»»
Lemma write_refines_witness : ∃ d' f' p' nf',
  cs1550_write (file_path Ex.dn Ex.fn Ex.en) [104; 105] 2 0 (mkfs (Some Ex.d2) 0 2 0 0)
    = Ok (2, mkfs (Some d') p' nf' 0 0) ∧
  file_key f' = file_key Ex.f2 ∧ af_data f' = [104; 105] ∧
  fs_inv 9 d' nf' [with_file_at Ex.D2 [] f' []] ∧
  (nf' = 2 ∧ marks 9 Ex.d2 d' [] ∨ nf' = 3 ∧ marks 9 Ex.d2 d' [3]).
Proof.
  refine (write_refines 9 Ex.d2 2 [] Ex.D2 [] [] Ex.f2 [] [104; 105] 2 0 3 0 0 0 Ex.inv2 eq_refl _
    eq_refl _ _ Ex.free2); [by repeat constructor|lia|simpl; lia].
Defined.

(** C4: what was written is read back: after a write of up to 504 bytes, a read
    from any offset of the new file, with a buffer that reaches its end, delivers
    exactly the new content from that offset on. *)
Theorem write_read_roundtrip n d nf A1 D A2 F1 f F2 buf size offset k p os lb rsize roff :
  fs_inv n d nf (A1 ++ D :: A2) → ad_files D = F1 ++ f :: F2 →
  Forall byte_ok buf → Z.of_nat (length buf) = size → 0 < size ≤ 504 →
  0 ≤ offset ≤ Z.of_nat (length (af_data f)) → first_free n d nf k →
  0 ≤ roff ≤ offset + size → 0 < rsize < 2^62 → offset + size ≤ roff + rsize →
  ∃ s1 s2 bytes,
  cs1550_write (file_path (ad_name D) (af_name f) (af_ext f)) buf size offset
      (mkfs (Some d) p nf os lb) = Ok (size, s1) ∧
  cs1550_read (file_path (ad_name D) (af_name f) (af_ext f)) rsize roff s1
      = Ok ((Z.of_nat (length bytes), bytes), s2) ∧
  bytes = drop (Z.to_nat roff) (take (Z.to_nat offset) (af_data f) ++ buf).
Proof.
  intros Hinv HF Hb Hlen Hs Ho (Hk & Hm & Hu) Hro Hrs Hend.
  pose proof (stored_dname _ _ _ _ _ Hinv (mid_D A1 A2 D)) as HDn.
  destruct (write_file n d nf A1 A2 D F1 F2 f Hinv HF HDn buf Hb size offset Hs Hlen Ho k Hk Hm Hu p os lb)
    as (d' & f' & p' & nf' & Hr & Hn1 & Hn2 & Hd & Hi & Hmk).
  assert (Z.of_nat (length (af_data f')) = offset + size) as Hl'.
  { rewrite Hd, length_app, length_take. lia. }
  destruct (read_file n d' nf' _ Hi (with_file_at D F1 f' F2) (mid_D _ _ _) f'
    ltac:(by apply (mid_f _ F1 F2)) os lb p' rsize roff) as [p2 Hrd]; [done|lia|lia|lia|].
  rewrite Hn1, Hn2 in Hrd. change (ad_name (with_file_at D F1 f' F2)) with (ad_name D) in Hrd.
  eexists _, _, _. split_and!; [exact Hr| |reflexivity]. rewrite Hrd, Hd. do 3 f_equal.
  rewrite <- Hd, length_drop. lia.
Qed.

Lemma write_read_roundtrip_witness : ∃ s1 s2 bytes,
  cs1550_write (file_path Ex.dn Ex.fn Ex.en) [104; 105; 33] 3 0 (mkfs (Some Ex.d2) 0 2 0 0) = Ok (3, s1) ∧
  cs1550_read (file_path Ex.dn Ex.fn Ex.en) 4096 1 s1 = Ok ((Z.of_nat (length bytes), bytes), s2) ∧
  bytes = [105; 33].
Proof.
  refine (write_read_roundtrip 9 Ex.d2 2 [] Ex.D2 [] [] Ex.f2 [] [104; 105; 33] 3 0 3 0 0 0 4096 1
    Ex.inv2 eq_refl _ eq_refl _ _ Ex.free2 _ _ _); [by repeat constructor|lia|simpl; lia|lia..].
Defined.

(** ** Read-only handlers *)
Definition dir_stat : stat := mkstat 16877 2 0.           (* S_IFDIR | 0755 *)
Definition file_stat (f : afile) : stat := mkstat 33206 1 (Z.of_nat (length (af_data f))).

Definition agetattr_dir (A : list adir) (nm : list Z) : Z * stat :=
  if bool_decide (nm ∈ map ad_name A) then (0, dir_stat) else (- ENOENT, stat0).
Definition agetattr_file (A : list adir) (dn nm ex : list Z) : Z * stat :=
  match list_find (λ D, ad_name D = dn) A with
  | Some (_, D) =>
    match list_find (λ f, file_key f = (nm, ex)) (ad_files D) with
    | Some (_, f) => (0, file_stat f)
    | None => (- ENOENT, stat0)
    end
  | None => (- ENOENT, stat0)
  end.

(** C5: [cs1550_getattr] tells the root, the directories and the files apart:
    directory mode for the root and for every directory that exists, file mode
    with the file's length for every file, -ENOENT for every other 8-character
    directory name and for every other path of an 8-character directory name and an
    8.3 file name, whether the file or already its directory is missing; and it
    changes neither the disk nor the allocation cursor. *)
Theorem getattr_exact n d nf A p os lb :
  fs_inv n d nf A →
  (∃ p', cs1550_getattr [SLASH] (mkfs (Some d) p nf os lb)
     = Ok ((0, dir_stat), mkfs (Some d) p' nf os lb)) ∧
  (∀ nm, dname_ok nm → ∃ p', cs1550_getattr (dir_path nm) (mkfs (Some d) p nf os lb)
     = Ok (agetattr_dir A nm, mkfs (Some d) p' nf os lb)) ∧
  (∀ dn nm ex, dname_ok dn → fname_ok nm → fext_ok ex → ∃ p',
     cs1550_getattr (file_path dn nm ex) (mkfs (Some d) p nf os lb)
     = Ok (agetattr_file A dn nm ex, mkfs (Some d) p' nf os lb)).
Proof.
  intros Hinv. split_and!.
  - apply getattr_root.
  - intros nm Hnm. unfold agetattr_dir. case_bool_decide as Hin.
    + apply list_elem_of_fmap in Hin as (D & -> & HD). by apply (getattr_dir n d nf A).
    + apply (getattr_no_dir n d nf A Hinv); [done|]. by apply absent_name.
  - intros dn nm ex HDn Hnm Hex. unfold agetattr_file. destruct (list_find _ A) as [[i D]|] eqn:ED.
    2:{ apply (getattr_file_no_dir n d nf A Hinv); [done| |done..]. intros D HD Hn.
        eapply list_find_None in ED. eapply Forall_forall in ED; [|exact HD]. by apply ED. }
    apply list_find_Some in ED as (HD%list_elem_of_lookup_2 & <- & _). destruct (list_find _ _) as [[j f]|] eqn:E.
    + apply list_find_Some in E as (Hj & [= <- <-] & _). apply list_elem_of_lookup_2 in Hj.
      by apply (getattr_file n d nf A).
    + apply (getattr_no_file n d nf A Hinv); [done..|]. intros f Hf Ef.
      eapply list_find_None in E. eapply Forall_forall in E; [|exact Hf]. by apply E.
Qed.

Lemma getattr_exact_witness :
  (∃ p', cs1550_getattr (file_path Ex.dn Ex.fn Ex.en) (mkfs (Some Ex.d2) 0 2 0 0)
    = Ok ((0, file_stat Ex.f2), mkfs (Some Ex.d2) p' 2 0 0)) ∧
  (∃ p', cs1550_getattr (file_path Ex.dn Ex.fn Ex.en) (mkfs (Some Ex.d0) 0 1 0 0)
    = Ok ((- ENOENT, stat0), mkfs (Some Ex.d0) p' 1 0 0)).
Proof.
  split.
  - exact (proj2 (proj2 (getattr_exact 9 Ex.d2 2 [Ex.D2] 0 0 0 Ex.inv2)) Ex.dn Ex.fn Ex.en Ex.dn_ok Ex.fn_ok Ex.en_ok).
  - exact (proj2 (proj2 (getattr_exact 9 Ex.d0 1 [] 0 0 0 Ex.inv0)) Ex.dn Ex.fn Ex.en Ex.dn_ok Ex.fn_ok Ex.en_ok).
Defined.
««
*EXERCISE BRIEF*
Among the lines of the data above, some may hold the word "rsize"; report how many, as a single number.

*ANSWER SPACE*
4